I find that some of these Aboriginal people are ready and prepared to accept responsibilities if they come to live within a certain community. But others have told me that at this stage they are not ready or prepared to accept those responsibilities. So they will have to be trained or educated to accept, these responsibilities, to understand what is required of them if they are to succeed. I want to point to another field in which achievements have been made. I refer to some of the settlements on the outskirts of some of the towns which in the last year or two have disappeared completely as a result of work done by the State and Federal governments in cooperation with the local authorities in these areas. Those people who have moved out of those fringe areas and shanty dwellings are now a credit to the town itself and they have good jobs. This has been done because they have been encouraged to do it. Some have not been happy about it. Some of the shanties have been bulldozed by local authorites who have come in for any amount of criticism for doing it even though they have provided dwellings because some of the people have come back and found there were no more shanties and they were disappointed about it. It is a very difficult problem and it is one that is not easily handled. The person who knows the most about it and who has been mixed up with it most will find it is very real.

I pay tribute to those people who have spoken on this matter and who have the problem at heart and are trying to do something about it. But there is no one in this House who is more dedicated to this work than the Minister for Social Services (Mr Wentworth). He has been criticised because he has not done everything. He has taken a tremendous interest in this problem and he has a great knowledge of the subject. He has instigated moves which are proving of benefit to our Aboriginal population and he will continue to do that.
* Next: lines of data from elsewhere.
(** * GitHub service client: a shallow embedding and its contract

    The development follows [services/github.ts] (the class
    [GitHubService]) and the repository panel that calls it
    ([GitHubOperations]).  The client is a thin wrapper around [fetch]:
    every method builds one request, awaits the response, reads its JSON
    body and either returns it or raises.  The embedding keeps that
    shape: JavaScript values are an inductive type, [async] methods are
    computations in a state-and-exception monad over the browser's
    world (requests sent, console, dialogs, clock, backend). *)

From Stdlib Require Import ZArith List String Ascii Bool Lia DecimalString.
Import ListNotations.

Set Warnings "-register-all".

Local Open Scope string_scope.
Local Open Scope Z_scope.

(* ===================================================================== *)
(** ** JavaScript values *)
(* ===================================================================== *)

Module JS.

(** The values the client handles: what [JSON.parse] produces, plus
    [undefined] (the result of reading a property that is not there).
    Numbers are integers here: the client never computes with them, it
    only tests them for truthiness and prints them.  [VNum n] stands
    for the number [n] when its magnitude is below 2^53, the integers
    that [JSON.parse] reads exactly and that print digit by digit;
    fractions and larger numbers are not represented, and nothing
    proved below rests on how a number prints.  Objects keep their
    properties in insertion order, as [JSON.stringify] walks them. *)
Inductive value : Type :=
| VUndefined
| VNull
| VBool (b : bool)
| VNum (n : Z)
| VStr (s : string)
| VArr (items : list value)
| VObj (fields : list (string * value)).

(** What a [throw] carries.  [fetch], [Response.json] and a failed
    property read raise instances of [Error] (a name and a message);
    JavaScript allows any other value to be thrown as well. *)
Inductive thrown : Type :=
| JsError (name message : string)
| JsThrown (v : value).

(** ToBoolean *)
Definition truthy (v : value) : bool :=
  match v with
  | VUndefined | VNull => false
  | VBool b => b
  | VNum n => negb (n =? 0)%Z
  | VStr s => negb (String.eqb s EmptyString)
  | VArr _ | VObj _ => true
  end.

(** [a || b] *)
Definition js_or (a b : value) : value :=
  if truthy a then a else b.

Fixpoint join (sep : string) (l : list string) : string :=
  match l with
  | [] => EmptyString
  | [x] => x
  | x :: rest => x ++ sep ++ join sep rest
  end.

Definition Z_to_string (n : Z) : string :=
  NilZero.string_of_int (Z.to_int n).

Fixpoint lookup (key : string) (fields : list (string * value)) : option value :=
  match fields with
  | [] => None
  | (k, v) :: rest => if String.eqb k key then Some v else lookup key rest
  end.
I could mention the director for Aboriginal Affairs in Queensland, Mr Pat Kiloran with whom I have discussed this problem on a number of occasions. While I say the problem is there and it has to be resolved and work has to be done, it is not something that can be solved overnight. It is not something that can be done with money alone. The measures that will have to be used will require people who are endeavouring to encourage our Aboriginals to lift their standard of living and will require people who have a specialised knowledge of this subject. Such people are not easy to find. Liaison officers are already doing a very good job in this field and they deserve all the encouragement they can get. What I look forward to is the close co-operation of the 3 arms of government - Federal, State and local - in this field. I know when we are tackling a problem of this kind we find very many difficulties. I have paid plenty of tributes tonight because 1 believe there has been too much criticism and breaking down of the efforts that are being made.

I would like to talk about the local tribal council at Cunnamulla where a lot of criticism has been levelled about what has happened. There is a local tribal council there which has people handling particular aspects. There is a finance coordinator, someone specially allotted to deal with housing, someone for education, someone for health, someone for legal aid and someone for employment. This is their own tribal council and is the sort of thing that will do a lot of good. This can be advanced into our Aboriginal population - I feel it cannot go very quickly but still it is going - and these people deserve a pat on the back for the efforts they along with the welfare committees in these places are making.

There was some talk of employment. Let me pay a tribute to the Parroo Shire Council at Cunnamulla which proportionately employs a high percentage of Aboriginals in its work force. It has suffered a lot of criticism but at the same time it is trying to do what it can, and most people engaged in this work are. I accept the fact that not enough is being done but do not decry the work that is being done because great strides have been made. I pay tribute to the Minister and the Government for what they are trying to do. I trust this will be encouraged by close co-operation, by recognition of the progress that is being made and by trying to improve, on that progress to develop those factors which are providing so much benefit to the Aboriginal population throughout Australia.